The heads of the state chambers did not object to salary increases. Ultimately, as is well known, they approved themselves up to 60 percent higher compensation. It was all about Mahrer’s appearance. About his “dilettantish communication”, as the Upper Austrian head of the chamber, Doris Hummer, put it. To say that salaries would only rise by 2.1 percent but to suggest that the 4.2 percent increase would only be delayed for six months was, to put it politely, deliberately misleading. Such a “sleight of hand,” as some have called it, costs trust.

Apparently, some anger towards Mahrer has been building up for a long time in the state chambers, but especially within the ÖVP. This has now discharged in one go. Behind closed doors from the ÖVP, it has been said for some time that Mahrer might not be entirely averse to a move to the Federal Chancellery.

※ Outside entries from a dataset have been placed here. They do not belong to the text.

Lemma wp_in_db_net {E A} X b (closed : E) (m : M (Adapter.World Net DB) E A) (R : A -> DB -> Prop)
    (Q : result E A -> W -> Prop) w :
  db ∉ X.*1 -> w_disks (Core stage d0) w -> Stg ((db, Database b) :: X) (w_disk w) ->
  (forall n u k g, wp m (fun r x => match r with Ok a => R a (l_store (w_local x)) | Err _ => True end)
     (Adapter.mkWorld n (mkLocal b u k g))) ->
  (forall e w', w_disks (Core stage d0) w' -> Q (Err e) w') ->
  (forall a b' w', w_disks (Core stage d0) w' -> R a b' -> Stg ((db, Database b') :: X) (w_disk w') -> Q (Ok a) w') ->
  wp (in_db_net closed stage m) Q w.
Proof.
  intros Hdb Hw HS Hm Q1 Q2. unfold wp, in_db_net. unfold w_disk in HS. rewrite (Stg_db _ _ _ _ _ HS).
  specialize (Hm (w_net w) (l_uuids (w_local w)) (l_clock (w_local w)) (l_rng (w_local w))). unfold wp in Hm.
  destruct (m _) as [r x]. cbn in *.
  assert (forall c : content DB, Core stage d0 (put_file (db_file stage) c (l_disk (w_local w)))) as Hput
    by (intros c; apply Core_put, HS).
  destruct r as [a|e]; [apply (Q2 _ (l_store (w_local x)))|apply Q1]; unfold w_disks, disks, Kept; cbn;
    [by constructor|done|by eapply Stg_replace|by constructor].
Qed.

Lemma stage_body_stages fuel preflight secret staged hook w :
  sv_dir staged = stage -> w_disks (Core stage d0) w -> Stg [] (w_disk w) ->
  wp (stage_body fuel preflight secret staged hook) (fun r w' => w_disks (Core stage d0) w'
    /\ match r with Ok ok => staged_ok preflight secret staged ok (w_disk w') | Err _ => True end) w.
Proof using All.
  intros Hst Hw HS. unfold stage_body. apply wp_bind.
  eapply wp_does; [by apply does_bootstrap|done|done|done|]. intros key w1 Hw1 (bb & Hbb & Hkey & b & HS1).
  apply wp_bind. rewrite Hst.
  eapply (wp_in_db_net _ _ _ _ (fun r b' => r <> None -> objects_checked key (view b'))); [|done|exact HS1|..].
  { new_name. }
  { intros n u k g. eapply wp_mono; [apply fill_checks|]. by intros [[report|]|] x Hx. }
  { done. }
  intros [report|] b1 w2 Hw2 Hobj HS2; [|apply wp_ret; by split]. apply wp_bind.
  eapply wp_does; [by apply does_seal|done|exact HS2|done|]. intros [] w3 Hw3 Hsealed. apply wp_bind.
  apply wp_intro. intros r w4 Hrun.
  assert (w_local w4 = w_local w3) as Hl.
  { revert Hrun. as_wp. unfold validate_remote_link. apply wp_bind. unfold remote_bootstrap, on_net.
    apply wp_map_err, wp_zoom, wp_intro. intros [found|] n _; cbn; [|done]. apply wp_bind, wp_ok_or; [|done].
    intros x _. apply wp_bind, wp_lift. destruct (fingerprint x); [|done]. by case_bool_decide. }
  assert (w_disks (Core stage d0) w4 /\ w_disk w4 = w_disk w3) as [Hw4 Hd4].
  { unfold w_disks, w_disk. by rewrite Hl. }
  destruct r as [[]|]; [|done]. apply wp_bind, wp_lift. destruct (hook _ _) as [[]|]; [|done]. apply wp_ret.
  split; [done|]. intros _. rewrite Hd4. exists key, bb, (view b1). split_and!; [done..|by apply Hobj|done].
Qed.
End staging.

That dream, if it was ever dreamed at all, is now over once and for all.

And since the beginning of his presidency, Mahrer has never really warmed up to the state chamber officials. “Many small and medium-sized companies no longer feel represented by the Federal Chamber,” said a medium-sized company from Upper Austria recently. Mahrer was seen within his own ranks as a mouthpiece for large companies.

However, things are seen very differently in large industrial companies. The first to loudly criticize were the presidents of the Vienna and Upper Austrian Industrial Association last week. The image that appears to the outsider is that of a completely divided entrepreneurial wing. Because those who see themselves as representatives of the economy have worked the most hard on each other. Industry against the chamber, parts of the ÖVP against the chamber and the chamber against itself.

And the entrepreneurs in this country look on, shaking their heads.